Data to examine START

(* ===== verification/Encoding.v ===== *)
(** * Objects as bytes

    The representation of the objects of a type in memory and in binary files: a codec
    has the size of the type and inverse conversions.  Integers and floats are stored
    with the lowest byte first; a struct is the sequence of its members (those of the
    sources have no padding). *)

From Stdlib Require Import ssreflect.
From Stdlib Require Import SpecFloat.
From S2P Require Import Prelude Machine CString Double Printf Text.
#[local] Open Scope Z_scope.
#[local] Set SsrOldRewriteGoalsOrder.
#[local] Open Scope general_if_scope.

(** ** Integers *)

Fixpoint le (n : nat) (z : Z) : bytes :=
  match n with O => [] | S n => chr z :: le n (z / 256) end.

Fixpoint of_le (bs : bytes) : Z :=
  match bs with [] => 0 | c :: bs' => code c + 256 * of_le bs' end.

Lemma length_le n z : length (le n z) = n.
Proof. revert z. induction n as [|n IH]; intros z; simpl; [done|by rewrite IH]. Qed.

Lemma code_chr_mod z : code (chr z) = z mod 256.
Proof.
  pose proof (Z.mod_pos_bound z 256 ltac:(lia)) as Hz. rewrite -(code_chr (z mod 256) Hz).
  unfold chr. by rewrite Z.mod_mod.
Qed.

Lemma of_le_le n z : 0 ≤ z < 256 ^ Z.of_nat n → of_le (le n z) = z.
Proof.
  revert z. induction n as [|n IH]; intros z Hz; [simpl in *; lia|]. cbn [le of_le].
  rewrite Nat2Z.inj_succ Z.pow_succ_r in Hz; [|lia]. rewrite code_chr_mod IH.
  - pose proof (Z.div_mod z 256). lia.
  - split; [apply Z.div_pos; lia|]. apply Z.div_lt_upper_bound; lia.
Qed.

Lemma of_le_range bs : 0 ≤ of_le bs < 256 ^ Z.of_nat (length bs).
Proof.
  induction bs as [|c bs IH]; simpl of_le; [done|]. cbn [length]. rewrite Nat2Z.inj_succ Z.pow_succ_r; [|lia].
  pose proof (code_range c). lia.
Qed.

(** Every sequence of bytes is the representation of the number it stands for. *)
Lemma le_of_le bs : le (length bs) (of_le bs) = bs.
Proof.
  induction bs as [|c bs IH]; [done|]. cbn [length le of_le].
  pose proof (code_range c). f_equal.
  - apply code_inj. rewrite code_chr_mod. rewrite (Z.mul_comm 256) Z.mod_add // Z.mod_small //.
  - rewrite (Z.mul_comm 256) Z.div_add // Z.div_small //.
Qed.

(** ** Floats *)

(** The bits of a binary32 number; a NaN is stored without its sign. *)
Definition float_bits (x : spec_float) : Z :=
  let signed (s : bool) z := if s then 2 ^ 31 + z else z in
  match x with
  | S754_zero s => signed s 0
  | S754_infinity s => signed s (255 * 2 ^ 23)
  | S754_nan => 255 * 2 ^ 23 + 2 ^ 22
  | S754_finite s m e => signed s (if Z.pos m <? 2 ^ 23 then Z.pos m else (e + 150) * 2 ^ 23 + (Z.pos m - 2 ^ 23))
  end.

Definition bits_float (z : Z) : spec_float :=
  let s := 2 ^ 31 <=? z in
  let e := z / 2 ^ 23 mod 256 in
  let f := z mod 2 ^ 23 in
  if e =? 255 then (if f =? 0 then S754_infinity s else S754_nan)
  else match (if e =? 0 then f else f + 2 ^ 23) with
       | Z.pos m => S754_finite s m (Z.max e 1 - 150)
       | _ => S754_zero s
       end.

(** The numbers of the format. *)
Definition is_float (x : spec_float) : Prop :=
  match x with
  | S754_finite _ m e => 2 ^ 23 ≤ Z.pos m < 2 ^ 24 ∧ -149 ≤ e ≤ 104 ∨ Z.pos m < 2 ^ 23 ∧ e = -149
  | _ => True
  end.

(** Sign, exponent and fraction of a number put together from them. *)
Lemma bits_parts (s : bool) e f : 0 ≤ e < 256 → 0 ≤ f < 2 ^ 23 →
  let z := (if s then 2 ^ 31 else 0) + e * 2 ^ 23 + f in
  (2 ^ 31 <=? z) = s ∧ z / 2 ^ 23 mod 256 = e ∧ z mod 2 ^ 23 = f.
Proof.
  intros He Hf z. assert (z = (if s then 256 + e else e) * 2 ^ 23 + f) as -> by (destruct s; subst z; lia).
  split_and!.
  - destruct s; [apply Z.leb_le|apply Z.leb_gt]; lia.
  - rewrite Z.div_add_l // (Z.div_small f) // Z.add_0_r. destruct s; [|by rewrite Z.mod_small].
    rewrite -(Z.mod_add _ (-1)) // Z.mod_small; lia.
  - rewrite Z.add_comm Z.mod_add // Z.mod_small //.
Qed.

Lemma float_bits_range x : is_float x → 0 ≤ float_bits x < 256 ^ 4.
Proof. intros Hx. destruct x as [s|s| |s m e]; simpl in *; [by destruct s..|done|]. destruct (Z.ltb_spec (Z.pos m) (2 ^ 23)); destruct s; lia. Qed.

Lemma bits_float_bits x : is_float x → bits_float (float_bits x) = x.
Proof.
  intros Hx. destruct x as [s|s| |s m e]; [by destruct s..|done|]. cbn [is_float] in Hx. unfold float_bits.
  destruct (Z.ltb_spec (Z.pos m) (2 ^ 23)) as [Hm|Hm].
  - destruct (bits_parts s 0 (Z.pos m)) as (E1 & E2 & E3); [lia..|].
    replace (if s then _ else _) with ((if s then 2 ^ 31 else 0) + 0 * 2 ^ 23 + Z.pos m) by (destruct s; lia).
    unfold bits_float. rewrite E1 E2 E3. simpl. f_equal. lia.
  - destruct (bits_parts s (e + 150) (Z.pos m - 2 ^ 23)) as (E1 & E2 & E3); [lia..|].
    replace (if s then 2 ^ 31 + _ else _) with ((if s then 2 ^ 31 else 0) + (e + 150) * 2 ^ 23 + (Z.pos m - 2 ^ 23)) by (destruct s; lia).
    unfold bits_float. rewrite E1 E2 E3. destruct (Z.eqb_spec (e + 150) 255); [lia|]. destruct (Z.eqb_spec (e + 150) 0); [lia|].
    rewrite Z.sub_add. f_equal. lia.
Qed.

(** ** Codecs *)

Record codec (T : Type) := Codec {
  width : nat;
  to_bytes : T → bytes;
  of_bytes : bytes → T;
  ok : T → Prop;
  to_bytes_width x : ok x → length (to_bytes x) = width;
  of_to_bytes x : ok x → of_bytes (to_bytes x) = x }.
Arguments Codec {T}. Arguments width {T}. Arguments to_bytes {T}. Arguments of_bytes {T}. Arguments ok {T}.
Arguments to_bytes_width {T}. Arguments of_to_bytes {T}.

#[local] Obligation Tactic := idtac.

(** [uint32_t], [int] and [float]. *)
Program Definition u32_codec : codec Z :=
  {| width := 4; to_bytes := le 4; of_bytes := of_le; ok z := 0 ≤ z < 2 ^ 32 |}.
Next Obligation. intros z _. apply length_le. Qed.
Next Obligation. intros z Hz. by apply of_le_le. Qed.

Program Definition int_codec : codec Z :=
  {| width := 4; to_bytes z := le 4 (u32 z); of_bytes bs := to_int (of_le bs); ok z := INT_MIN ≤ z ≤ INT_MAX |}.
Next Obligation. intros z _. apply length_le. Qed.
Next Obligation.
  intros z Hz. unfold u32. pose proof (Z.mod_pos_bound z (2 ^ 32)) as Hm. rewrite of_le_le; [|simpl; lia].
  rewrite -{2}(to_int_id z Hz). unfold to_int. by rewrite Zplus_mod_idemp_l.
Qed.

Program Definition float_codec : codec spec_float :=
  {| width := 4; to_bytes x := le 4 (float_bits x); of_bytes bs := bits_float (of_le bs); ok := is_float |}.
Next Obligation. intros x _. apply length_le. Qed.
Next Obligation.
  intros x Hx. cbv beta. pose proof (float_bits_range x Hx). rewrite of_le_le //. by apply bits_float_bits.
Qed.

(** [char a[n]]: its bytes. *)
Program Definition chars_codec (n : nat) : codec bytes :=
  {| width := n; to_bytes bs := bs; of_bytes bs := bs; ok bs := length bs = n |}.
Solve Obligations with done.

(** One member after the other. *)
Program Definition pair_codec {A B} (c : codec A) (d : codec B) : codec (A * B) :=
  {| width := (width c + width d)%nat; to_bytes x := to_bytes c x.1 ++ to_bytes d x.2;
     of_bytes bs := (of_bytes c (take (width c) bs), of_bytes d (drop (width c) bs));
     ok x := ok c x.1 ∧ ok d x.2 |}.
Next Obligation. intros A B c d [a b] [Ha Hb]. simpl in *. by rewrite length_app !to_bytes_width. Qed.
Next Obligation.
  intros A B c d [a b] [Ha Hb]. simpl in *.
  rewrite take_app_length' ?drop_app_length' ?to_bytes_width // !of_to_bytes //.
Qed.

(** A struct and the tuple of its members. *)
Program Definition struct_codec {A B} (f : A → B) (g : B → A) (c : codec A) (H : ∀ b, f (g b) = b) : codec B :=
  {| width := width c; to_bytes b := to_bytes c (g b); of_bytes bs := f (of_bytes c bs); ok b := ok c (g b) |}.
Next Obligation. intros A B f g c H b Hb. by apply to_bytes_width. Qed.
Next Obligation. intros A B f g c H b Hb. simpl. by rewrite of_to_bytes. Qed.

(** ** Arrays of objects *)

Section arrays.
Context {T : Type} (c : codec T).

Definition list_to_bytes (l : list T) : bytes := concat (to_bytes c <$> l).

Fixpoint list_of_bytes (n : nat) (bs : bytes) : list T :=
  match n with O => [] | S n => of_bytes c (take (width c) bs) :: list_of_bytes n (drop (width c) bs) end.

Lemma length_list_to_bytes l : Forall (ok c) l → length (list_to_bytes l) = (length l * width c)%nat.
Proof.
  induction 1 as [|x l Hx _ IH]; [done|]. unfold list_to_bytes in *. simpl. rewrite length_app IH to_bytes_width //.
Qed.

Lemma of_to_bytes_list l bs : Forall (ok c) l → list_of_bytes (length l) (list_to_bytes l ++ bs) = l.
Proof.
  intros Hl. revert bs. induction Hl as [|x l Hx _ IH]; intros bs; [done|]. unfold list_to_bytes in *. cbn.
  rewrite -app_assoc take_app_length' ?drop_app_length' ?to_bytes_width // of_to_bytes // IH //.
Qed.

(** Only whole objects are read. *)
Lemma of_to_bytes_prefix l n k : Forall (ok c) l → (n ≤ length l)%nat → (n * width c ≤ k)%nat →
  list_of_bytes n (take k (list_to_bytes l)) = take n l.
Proof.
  intros Hl. revert n k. induction Hl as [|x l Hx Hl IH]; intros [|n] k Hn Hk; simpl in Hn; [done|lia|done|].
  assert (length (to_bytes c x) = width c) as Hw by by apply to_bytes_width.
  unfold list_to_bytes in *. cbn. rewrite take_app_ge; [|simpl in Hk; lia].
  rewrite take_app_length' // drop_app_length' // of_to_bytes // IH //; simpl in Hk; lia.
Qed.
End arrays.

(** ** Objects in a block of memory *)

Definition load_at {T} (c : codec T) (off : nat) (m : bytes) : T := of_bytes c (take (width c) (drop off m)).
Definition store_at {T} (c : codec T) (off : nat) (x : T) (m : bytes) : bytes :=
  take off m ++ to_bytes c x ++ drop (off + width c) m.

Section memory.
Context {T : Type} (c : codec T) (off : nat) (x : T) (m : bytes).
Hypothesis x_ok : ok c x.
Hypothesis inside : (off + width c ≤ length m)%nat.

Lemma length_store_at : length (store_at c off x m) = length m.
Proof. unfold store_at. rewrite !length_app length_take length_drop to_bytes_width //. lia. Qed.

Lemma load_store_same : load_at c off (store_at c off x m) = x.
Proof.
  unfold load_at, store_at. rewrite drop_app_length'; [|rewrite length_take; lia].
  rewrite take_app_length' ?to_bytes_width //. by apply of_to_bytes.
Qed.

(** Other members keep their values. *)
Lemma load_store_other {T'} (d : codec T') off' : (off' + width d ≤ off ∨ off + width c ≤ off')%nat →
  load_at d off' (store_at c off x m) = load_at d off' m.
Proof.
  intros Hd. unfold load_at. f_equal. apply list_eq. intros i. destruct (decide (i < width d)%nat) as [Hi|Hi].
  2: { rewrite !lookup_ge_None_2 //; rewrite length_take; lia. }
  rewrite !lookup_take_lt // !lookup_drop. unfold store_at. destruct Hd as [Hd|Hd].
  - rewrite lookup_app_l; [|rewrite length_take; lia]. rewrite lookup_take_lt //. lia.
  - assert (length (take off m) = off) as Ht by (rewrite length_take; lia).
    rewrite lookup_app_r; [|rewrite Ht; lia]. rewrite lookup_app_r; [|rewrite Ht to_bytes_width //; lia].
    rewrite lookup_drop Ht to_bytes_width //. f_equal. lia.
Qed.
End memory.

(** ** Character arrays *)

(** [char a[n] = "..."]; the bytes after the text are 0. *)
Definition chars (n : nat) (s : string) : bytes := take n (bytes_of s ++ replicate n "000"%char).

(** [strncpy(a, s, n)] *)
Definition strncpy (a : bytes) (s : string) (n : nat) : bytes := chars n s ++ drop n a.

(** The string in an array; without a NUL there is none. *)
Definition c_string (a : bytes) : option string :=
  if decide ("000"%char ∈ a) then Some (text a) else None.

Lemma length_chars n s : length (chars n s) = n.
Proof. unfold chars. rewrite length_take length_app length_replicate. lia. Qed.

Lemma length_strncpy a s n : (n ≤ length a)%nat → length (strncpy a s n) = length a.
Proof. intros Hn. unfold strncpy. rewrite length_app length_chars length_drop. lia. Qed.

Lemma chars_fits n s : (String.length s ≤ n)%nat → chars n s = bytes_of s ++ replicate (n - String.length s) "000"%char.
Proof.
  intros Hn. pose proof (length_bytes_of s) as Hl. unfold strlen in Hl. unfold chars.
  rewrite take_app_ge; [|lia]. rewrite take_replicate. f_equal. f_equal. lia.
Qed.

(** A text that leaves room for its NUL, whatever follows. *)
Lemma c_string_chars n s bs : no_nul s → (String.length s < n)%nat → c_string (chars n s ++ bs) = Some s.
Proof.
  intros Hs Hn. rewrite chars_fits; [|lia]. destruct (n - String.length s)%nat as [|k] eqn:E; [lia|].
  rewrite -app_assoc. cbn [replicate app]. unfold c_string. rewrite decide_True; [|set_solver].
  rewrite text_bytes_app //. cbn [text Ascii.eqb]. by rewrite string_app_nil_r.
Qed.

Lemma c_string_strncpy a s n : no_nul s → (String.length s < n)%nat → c_string (strncpy a s n) = Some s.
Proof. apply c_string_chars. Qed.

Data to examine END

*Brief:* Go through the entries above and copy each line holding the string "strncpy".

*Reply to the exercise:*
(** [strncpy(a, s, n)] *)
Definition strncpy (a : bytes) (s : string) (n : nat) : bytes := chars n s ++ drop n a.
Lemma length_strncpy a s n : (n ≤ length a)%nat → length (strncpy a s n) = length a.
Proof. intros Hn. unfold strncpy. rewrite length_app length_chars length_drop. lia. Qed.
Lemma c_string_strncpy a s n : no_nul s → (String.length s < n)%nat → c_string (strncpy a s n) = Some s.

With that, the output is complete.